The Prayer Tree - s/t
Avec ce premier disque, The Prayer Tree, duo attiré par le silence et les tempi lents, propose une musique au groove squelettique et aux intonations folk lancés au beau milieu d’une inextricable jungle IDM.
1. Tokyo
2. Ubik
3. New York
4. Gone
5. All Those Who Just Couldn’t Make It
6. Silent Stones
7. Why Aren’t We Dancing ?
8. The Golden Hour
Voilà un disque qui a débarqué sans crier gare. Et n’allez pas chercher la moindre information dans l’objet ou sur sa pochette. En dehors d’une magnifique photographie, de la tracklist et du logo d’Hymen Records, rien. Tout juste une petite citation mise en exergue sous le CD : « And Now, Silent Stones, Broken Bones… ». Enigmatique. On trouve toutefois quelques pistes sur le site du label : derrière The Prayer Tree se cachent deux musiciens français pas vraiment inconnus au regard de la discographie déjà bien fournie de chacun. D’un côté Jérôme Chassagnard, moitié d’Ab Ovo, duo d’obédience ambient/IDM qu’il forme avec Régis Baillet dont la musique profonde et éthérée à pris le temps d’arriver à maturation en six albums (très recommandables) sortis entre 1995 et 2007 avant d’être mise en jachère pour un temps indéterminé, ce qui a permis à Jérôme de sortir un beau (F)light en 2008 sur lequel on retrouvait déjà (entre autres) Guillaume Eluerd. L’autre moitié de The Prayer Tree. Lui-même auteur de deux albums d’électronica sous le pseudonyme de Nimp et d’un The Year Of The Dog à la pop-folk douce-amère sous son propre nom en 2007. Bref, pas vraiment des débutants. Et c’est vrai qu’à l’écoute de cet éponyme, on se dit que la musique étrange qu’il nous donne à entendre et à ressentir montre une personnalité bien affirmée qui témoigne d’une expérience déjà importante. Et eu égard au parcours de chacun, la complicité entre les deux membres de The Prayer Tree semble avoir été des plus évidentes, chacun ayant amené ses idées, son caractère et sa créativité dans la construction d’un disque magnifique qui rappelera les ambiances minimalistes et pointues de Tarwater.

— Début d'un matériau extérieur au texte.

(** The three ways the check of [bot.py] ends, and what it prints. *)
Lemma check_backup_interval_cases (now : Z) (r : dict_ref) (w : world) :
  let c := (deref r w).1 in
  check_backup_interval now r w
  = match cfg_last_backup c with
    | Some t =>
        if decide (t = 0) then (Some true, w)
        else if Py.fits_float t then
          match interval_setting c w with
          | Some h =>
              if decide (now - t < h * 3600) then
                if Py.fits_float (h * 3600) then
                  (Some false,
                   add_stdout
                     (Log_time_remaining ((h * 3600 - (now - t)) / 3600)
                        (((h * 3600 - (now - t)) mod 3600) / 60))
                     (add_stdout (Log_last_backup_recent h) w))
                else (None, w)
              else (Some true, w)
          | None => (None, w)
          end
        else (None, w)
    | None => (Some true, w)
    end.
Proof.
  unfold check_backup_interval, interval_setting.
  destruct r as [|c0]; run; cbn [fst snd].
  all: match goal with
       | |- context [cfg_last_backup ?c] => destruct (cfg_last_backup c) as [t|]
       end; [|reflexivity..].
  all: unfold Py.truthy_num.
  all: destruct (Z.eqb_spec t 0) as [->|Hnz]; cbn [negb].
  all: try (rewrite decide_True by done; reflexivity).
  all: rewrite decide_False by done.
  all: destruct (Py.fits_float t); cbn [negb]; [|reflexivity].
  all: match goal with
       | |- context [default ?d ?x] => destruct (default d x) as [h|]
       end; [|reflexivity..].
  all: destruct (Z.ltb_spec (now - t) (h * 3600)).
  all: first [ rewrite decide_True by done | rewrite decide_False by lia ].
  all: try reflexivity.
  all: destruct (Py.fits_float (h * 3600)); reflexivity.
Qed.

Lemma check_backup_interval_held (now : Z) (r : dict_ref) (w : world) :
  (check_backup_interval now r w).1 = Some false
  ↔ ∃ t h, cfg_last_backup (deref r w).1 = Some t ∧ t ≠ 0
           ∧ interval_setting (deref r w).1 w = Some h
           ∧ now - t < h * 3600
           ∧ Py.fits_float t = true ∧ Py.fits_float (h * 3600) = true.
Proof.
  rewrite check_backup_interval_cases. cbv zeta.
  destruct (cfg_last_backup (deref r w).1) as [t|].
  2:{ split; [done|]. by intros (? & ? & ? & _). }
  destruct (decide (t = 0)) as [->|Hnz].
  { split; [done|]. intros (? & ? & [= <-] & ? & _). done. }
  destruct (Py.fits_float t) eqn:Ht.
  2:{ split; [done|]. intros (? & ? & [= <-] & _ & _ & _ & ? & _). congruence. }
  destruct (interval_setting (deref r w).1 w) as [h|].
  2:{ split; [done|]. by intros (? & ? & _ & _ & ? & _). }
  destruct (decide (now - t < h * 3600)) as [Hlt|Hge].
  2:{ split; [done|]. intros (? & ? & [= <-] & _ & [= <-] & ? & _). done. }
  destruct (Py.fits_float (h * 3600)) eqn:Hh.
  - split; [|done]. intros _. by exists t, h.
  - split; [done|]. intros (? & ? & [= <-] & _ & [= <-] & _ & _ & ?). congruence.
Qed.

Lemma check_backup_interval_raises (now : Z) (r : dict_ref) (w : world) :
  (check_backup_interval now r w).1 = None
  ↔ ∃ t, cfg_last_backup (deref r w).1 = Some t ∧ t ≠ 0
         ∧ (Py.fits_float t = false
            ∨ interval_setting (deref r w).1 w = None
            ∨ ∃ h, interval_setting (deref r w).1 w = Some h
                   ∧ now - t < h * 3600 ∧ Py.fits_float (h * 3600) = false).
Proof.
  rewrite check_backup_interval_cases. cbv zeta.
  destruct (cfg_last_backup (deref r w).1) as [t|].
  2:{ split; [done|]. by intros (? & ? & _). }
  destruct (decide (t = 0)) as [->|Hnz].
  { split; [done|]. intros (? & [= <-] & ? & _). done. }
  destruct (Py.fits_float t) eqn:Ht.
  2:{ split; [|done]. intros _. exists t. auto. }
  destruct (interval_setting (deref r w).1 w) as [h|].
  2:{ split; [|done]. intros _. exists t. auto. }
  destruct (decide (now - t < h * 3600)) as [Hlt|Hge].
  2:{ split; [done|].
      intros (? & [= <-] & _ & [? | [? | (? & [= <-] & ? & _)]]);
        [congruence | done | contradiction]. }
  destruct (Py.fits_float (h * 3600)) eqn:Hh.
  - split; [done|].
    intros (? & [= <-] & _ & [? | [? | (? & [= <-] & _ & ?)]]);
      [congruence | done | congruence].
  - split; [|done]. intros _. exists t. split; [done|]. split; [done|].
    right. right. by exists h.
Qed.

Lemma check_backup_interval_due (now : Z) (r : dict_ref) (w : world) :
  (check_backup_interval now r w).1 = Some true →
  check_backup_interval now r w = (Some true, w).
Proof.
  rewrite check_backup_interval_cases. cbv zeta.
  destruct (cfg_last_backup _) as [t|]; [|done].
  destruct (decide (t = 0)); [done|].
  destruct (Py.fits_float t); [|done].
  destruct (interval_setting _ _) as [h|]; [|done].
  destruct (decide _); [|done].
  by destruct (Py.fits_float (h * 3600)).
Qed.

(** Whatever the verdict, the check changes nothing but what is
    printed. *)
Lemma check_backup_interval_world (now : Z) (r : dict_ref) (w : world) :
  ∃ lines,
    (check_backup_interval now r w).2
    = fold_left (λ w l, add_stdout l w) lines w
    ∧ ((check_backup_interval now r w).1 ≠ Some false → lines = []).
Proof.
  rewrite check_backup_interval_cases. cbv zeta.
  destruct (cfg_last_backup _) as [t|]; [|by exists []].
  destruct (decide (t = 0)); [by exists []|].
  destruct (Py.fits_float t); [|by exists []].
  destruct (interval_setting _ _) as [h|]; [|by exists []].
  destruct (decide _); [|by exists []].
  destruct (Py.fits_float (h * 3600)); [|by exists []].
  eexists [_; _]. split; [reflexivity | done].
Qed.

Lemma throttle_unforced (e : backup_env) (w : world) :
  throttle e false w
  = check_backup_interval (now_check e) (load_config w).1 (load_config w).2.
Proof. unfold throttle. by rewrite bind_run. Qed.



(** ** External requests of a cycle *)

Lemma effects_after_upload_block e c r path w :
  effects (upload_block e c r path w).2
  = effects w
    ++ (if Py.truthy_opt_str (cfg_bot_token c) && Py.truthy_opt_str (cfg_chat_id c)
        then [Curl_send_document path (Py.str_opt (cfg_bot_token c))
                (Py.str_opt (cfg_chat_id c))]
        else []).
Proof.
  unfold upload_block, send_to_telegram, save_config.
  destruct (_ && _); destruct (curl e) as [| |[]]; destruct r;
    destruct (config_writable w) eqn:Hw;
    destruct (config_truncated (io w)) eqn:Ht;
    run; simpl; rewrite ?Hw; simpl; rewrite ?Ht; simpl;
    rewrite ?app_nil_r; reflexivity.
Qed.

Des boucles électroniques, un piano, des claviers multiples, quelques notes de guitares limpides égrenées ici ou là et toujours cette voix retenue : en 8 titres et tout juste 48 minutes, The Prayer Tree montre un goût prononcé pour le silence et l’introspection, il avance à pas feutrés, solennel, et suggère énormément avec peu.
C’est que la musique du duo emmène l’auditeur dans un long voyage contemplatif qui passe par quelques mégalopoles cosmopolites (Tokyo, New York) et provoque toute une palette de sentiments, de la rêverie ambient aux vocaux graves énoncés du bout des lèvres, presque chuchotés (All Those Who Just Couldn’t Make It) aux morceaux à l’élégante mélancolie (Why Aren’t We Dancing, Silent Stones).
L’ensemble est très homogène et fait preuve de beaucoup d’inventivité, en témoignent la voix doublée d’Ubik et ce mot répété à l’envie qui rythme la progression du morceau ou encore le monologue féminin de New York. Car les arrangements de ce disque sont extrêmement léchés, une véritable dentelle électronique où sons cristallins et nappes atmosphériques se frottent au grain fatigué de la voix et à ses mots poétiques susurrés au creux de l’oreille sur des rythmes downtempo et fantomatiques. Une vraie réussite.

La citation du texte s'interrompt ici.